The Stuhr Museum of the Prairie Pioneer is a museum located in Grand Island, Nebraska dedicated to preserving the legacy of the Pioneers who settled the plains of central Nebraska in the late 19th century. It features a living history village called Railroad Town, designed to evoke an 1890s-era prairie village and made up of many original period structures moved to the museum.

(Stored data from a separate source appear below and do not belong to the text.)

(* ===== verification/IpcRefine.v ===== *)
(** The kernel's IPC objects implement [IpcSpec]: the abstraction relation
    between endpoints, reply objects, thread control blocks and suspended calls
    on one side and ports, calls and thread states on the other, and its
    preservation by every system call, resumption, interrupt and scheduling
    step. The scheduler enters through the laws of [SchedulerLaws]. *)
From Stdlib Require Import ZArith Lia.
From stdpp Require Import base option list gmap numbers fin_maps.
From S2P Require Import Prelude Handles IpcState Ipc IpcSpec.
Open Scope Z_scope.

(** * What IPC relies on *)

(** [s_runs s c t]: thread [t] executes on CPU [c] and is not inside
    [block_current]. A blocked thread is woken once by [unblock_thread]; by
    itself it wakes only when it set a deadline. The control block of a thread
    the scheduler knows is allocated. A step the scheduler enables runs without
    a panic when it has [s_stays]. *)
Class SchedulerLaws (S : Type) `{Scheduler S} := {
  s_ok : S -> Prop;
  s_runs : S -> nat -> Z -> Prop;
  s_blocked : S -> Z -> Prop;
  s_known : S -> Z -> Prop;
  s_deadline : S -> Z -> Z;
  s_enabled : S -> sched_event -> Prop;
  s_stays : S -> sched_event -> Prop;
  law_current s c t : s_ok s -> s_runs s c t -> current_tcb_kva s c = Ret t;
  law_known s c t : s_ok s -> s_runs s c t -> s_known s t;
  law_awake s c t : s_ok s -> s_runs s c t -> ~ s_blocked s t;
  law_unblock s t : s_ok s -> s_blocked s t ->
    exists s', unblock_thread s t = Ret s' /\ s_ok s' /\
      (forall u, s_blocked s' u <-> s_blocked s u /\ u <> t) /\
      (forall u, s_deadline s' u = s_deadline s u) /\ (forall u, s_known s' u -> s_known s u) /\
      (forall c u, s_runs s c u -> s_runs s' c u);
  law_block s c t : s_ok s -> s_runs s c t ->
    exists s', block_current s c = Ret s' /\ s_ok s' /\
      (forall u, s_blocked s' u <-> s_blocked s u \/ u = t) /\
      (forall u, s_deadline s u = no_deadline -> s_deadline s' u = no_deadline) /\ (forall u, s_known s' u -> s_known s u);
  law_deadline s c t d : s_ok s -> s_runs s c t ->
    exists s', set_wait_deadline s c d = Ret s' /\ s_ok s' /\
      (forall u, s_blocked s' u <-> s_blocked s u) /\
      (forall u, s_deadline s' u = if decide (u = t) then d else s_deadline s u) /\
      (forall u, s_known s' u -> s_known s u) /\ (forall c u, s_runs s c u -> s_runs s' c u);
  law_step s e : s_ok s -> s_enabled s e -> s_stays s e ->
    exists s', sched_step s e = Ret s' /\ s_ok s' /\
      (forall u, s_deadline s u = no_deadline -> s_deadline s' u = no_deadline /\ (s_blocked s u -> s_blocked s' u)) /\
      (forall u, s_known s' u -> s_known s u);
  law_live s t : s_ok s -> s_known s t -> tcb_live s t = true;
  law_blocked s t : s_ok s -> s_blocked s t -> s_known s t;
  law_unblock_live s t s' u : unblock_thread s t = Ret s' -> tcb_live s' u = tcb_live s u;
  law_deadline_live s c d s' u : set_wait_deadline s c d = Ret s' -> tcb_live s' u = tcb_live s u;
}.

(** * Evaluating an operation *)

Definition with_tcbs {S} (k : Kernel S) (m : gmap Z Tcb) : Kernel S :=
  mkK (eps k) (reps k) (ntfs k) m (tables k) (stacks k) (sch k).

Ltac exec := repeat first [rewrite bind_Ret | progress cbn [unwrap fst snd with_ep with_tcb with_tcbs with_sch with_stacks with_rep with_ntf
  eps tcbs sch stacks reps ntfs tables ep_state ep_readiness queue_head queue_tail rp_state caller_tcb_kva
  port_state decide_send ep_to_raw assert] | rewrite lookup_insert_eq
  | match goal with
    | H : tcb_live _ ?t = true |- context [tcb_live _ ?t] => rewrite H
    | H : forall u, tcb_live ?s u = tcb_live _ u |- context [tcb_live ?s _] => rewrite H
    end | rewrite insert_insert_eq].

(** The fields of an updated state. *)
Ltac fields := cbn [with_ep with_tcb with_tcbs with_sch with_stacks with_rep with_ntf eps tcbs sch stacks reps ntfs tables
  status ports calls serving sender]; rewrite ?insert_insert_eq.

Section Refine.
Context {S : Type} `{SL : SchedulerLaws S}.
Abbreviation Kernel := (Kernel S).

(** * The abstraction relation *)

(** The intrusive list from [h] is [ts]. *)
Fixpoint links (m : gmap Z Tcb) (h : Z) (ts : list Z) : Prop :=
  match ts with
  | [] => h = 0
  | t :: ts' => h = t /\ t <> 0 /\ exists tcb, m !! t = Some tcb /\ links m (ipc_queue_next tcb) ts'
  end.

Definition last_or_0 (ts : list Z) : Z := List.last ts 0.

Record ep_rel (m : gmap Z Tcb) (ep : EndpointObject) (p : Port) : Prop := {
  er_state : ep_state ep = ep_to_raw (port_state p);
  er_links : links m (queue_head ep) (port_threads p);
  er_tail : queue_tail ep = last_or_0 (port_threads p);
}.

Definition suspended_as (w : WaitKind) : Suspended := match w with WSend => InSend | WReceive => InReceive | WCall => InCall end.

(** What a suspended call returns once nothing is left to wait for. *)
Definition return_of (x : Suspended) (tcb : Tcb) : option SyscallReturn :=
  match x with
  | InSend => Some (Void OK)
  | InReceive | InCall => Some (Message OK (words (ipc_msg tcb)))
  | _ => None
  end.

Definition object_live (k : Kernel) (kva : Z) (ty : ObjectType) : Prop :=
  match ty with
  | OTEndpoint => is_Some (eps k !! kva)
  | OTNotification => is_Some (ntfs k !! kva)
  | _ => False
  end.

Definition status_rel (k : Kernel) (t : Z) (tcb : Tcb) (s : option Status) : Prop :=
  match s with
  | None => stacks k !! t = None /\ s_deadline (sch k) t = no_deadline
  | Some (Queued _ w m tok r) =>
      stacks k !! t = Some (suspended_as w) /\ s_deadline (sch k) t = no_deadline /\ s_blocked (sch k) t /\
      ipc_wait_kind tcb = wait_to_raw w /\
      (w <> WReceive -> ipc_msg tcb = m /\ ipc_caller_token tcb = tok) /\ (w = WCall -> ipc_call_reply_kva tcb = r)
  | Some (Awaiting _) => stacks k !! t = Some InCall /\ s_deadline (sch k) t = no_deadline /\ s_blocked (sch k) t
  | Some (Completed ret) =>
      s_deadline (sch k) t = no_deadline /\ exists x, stacks k !! t = Some x /\ return_of x tcb = Some ret
  | Some (OnNotification n) =>
      stacks k !! t = Some (InWaitNotification n) /\ s_deadline (sch k) t = no_deadline /\ is_Some (ntfs k !! n)
  | Some OnAny =>
      exists addrs types ths, stacks k !! t = Some (InWaitAny addrs types ths) /\
        wait_objects tcb = addrs /\ wait_types tcb = map obj_type_to_u8 types /\ length ths = length addrs /\
        Forall2 (object_live k) addrs types
  end.

Definition thread_rel (k : Kernel) (a : Spec) (t : Z) (tcb : Tcb) : Prop :=
  is_Some (tables k !! process_kva tcb) /\
  current_reply_kva tcb = default 0 (serving a !! t) /\
  last_caller_token tcb = default 0 (sender a !! t) /\
  status_rel k t tcb (status a !! t).

(** [t] is in the readiness slot of an object. *)
Definition registered (k : Kernel) (ty : ObjectType) (kva t : Z) : Prop :=
  match ty with
  | OTEndpoint => exists ep, eps k !! kva = Some ep /\ ep_readiness ep = t
  | OTNotification => exists o, ntfs k !! kva = Some o /\ nt_readiness o = t
  | _ => False
  end.

(** A registered thread is blocked in [sys_wait_any] on that object alone,
    without a deadline. *)
Record ready_rel (k : Kernel) (a : Spec) (ty : ObjectType) (kva t : Z) : Prop := {
  rr_status : status a !! t = Some OnAny;
  rr_blocked : s_blocked (sch k) t;
  rr_deadline : s_deadline (sch k) t = no_deadline;
  rr_object : exists tcb, tcbs k !! t = Some tcb /\ wait_objects tcb = [kva] /\ wait_types tcb = [obj_type_to_u8 ty];
}.

Definition handle_wf (k : Kernel) (h : HandleKind) : Prop :=
  match h with
  | HEndpoint kva _ => is_Some (eps k !! kva)
  | HReply kva => is_Some (reps k !! kva)
  | HNotification kva => is_Some (ntfs k !! kva)
  | _ => True
  end.

Record Rel (k : Kernel) (a : Spec) : Prop := {
  rl_ok : s_ok (sch k);
  rl_known : forall t, s_known (sch k) t -> is_Some (tcbs k !! t);
  rl_zero : tcbs k !! 0 = None /\ reps k !! 0 = None;
  rl_thread : forall t tcb, tcbs k !! t = Some tcb -> thread_rel k a t tcb;
  rl_dom : forall t, tcbs k !! t = None -> status a !! t = None /\ serving a !! t = None;
  rl_ep : forall e ep, eps k !! e = Some ep -> exists p, ports a !! e = Some p /\ ep_rel (tcbs k) ep p;
  rl_port : forall e, is_Some (ports a !! e) -> is_Some (eps k !! e);
  rl_rep : forall r rep, reps k !! r = Some rep ->
    rep = match calls a !! r with Some c => mkReply REPLY_STATE_BOUND c | None => mkReply REPLY_STATE_FRESH 0 end;
  rl_call : forall r, is_Some (calls a !! r) -> is_Some (reps k !! r);
  rl_ntf : forall n o, ntfs k !! n = Some o -> has_waiter (nt_state o) = true ->
    status a !! blocked_tcb_kva o = Some (OnNotification n) /\ s_blocked (sch k) (blocked_tcb_kva o);
  rl_ready : forall ty kva t, registered k ty kva t -> t <> 0 -> ready_rel k a ty kva t;
  rl_handles : forall p slots h, tables k !! p = Some slots -> h ∈ slots -> handle_wf k (h_kind h);
}.

(** * A change of the kernel and the specification state

    [T] are the threads whose own state changes. *)

Definition same_but_next (x y : Tcb) : Prop := set_next x 0 = set_next y 0.

Record unchanged (k k' : Kernel) (a a' : Spec) (t : Z) : Prop := {
  un_status : status a' !! t = status a !! t;
  un_serving : serving a' !! t = serving a !! t;
  un_sender : sender a' !! t = sender a !! t;
  un_stack : stacks k' !! t = stacks k !! t;
  un_deadline : s_deadline (sch k) t = no_deadline -> s_deadline (sch k') t = no_deadline;
  un_blocked : s_blocked (sch k) t ->
    match status a !! t with Some (Queued _ _ _ _ _) | Some (Awaiting _) => s_blocked (sch k') t | _ => True end;
  un_tcb : match tcbs k !! t, tcbs k' !! t with
    | Some x, Some y => same_but_next x y
    | None, None => True
    | _, _ => False
    end;
}.

Record grows (k k' : Kernel) : Prop := {
  gr_eps : forall e, is_Some (eps k !! e) -> is_Some (eps k' !! e);
  gr_reps : forall e, is_Some (reps k !! e) -> is_Some (reps k' !! e);
  gr_ntfs : forall e, is_Some (ntfs k !! e) -> is_Some (ntfs k' !! e);
}.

The museum is named after Leo Stuhr, a local farmer and politician whose family were among the area's pioneer settlers. He donated land, money, and numerous artifacts that served as the foundation of the museum. The building that houses the bulk of the museum's exhibits, the Stuhr Building, was designed by architect Edward Durell Stone and was built by Geer-Melkus Construction Co., Inc.  It was listed on the National Register of Historic Places in 2015 after undergoing a $7.4 million restoration. 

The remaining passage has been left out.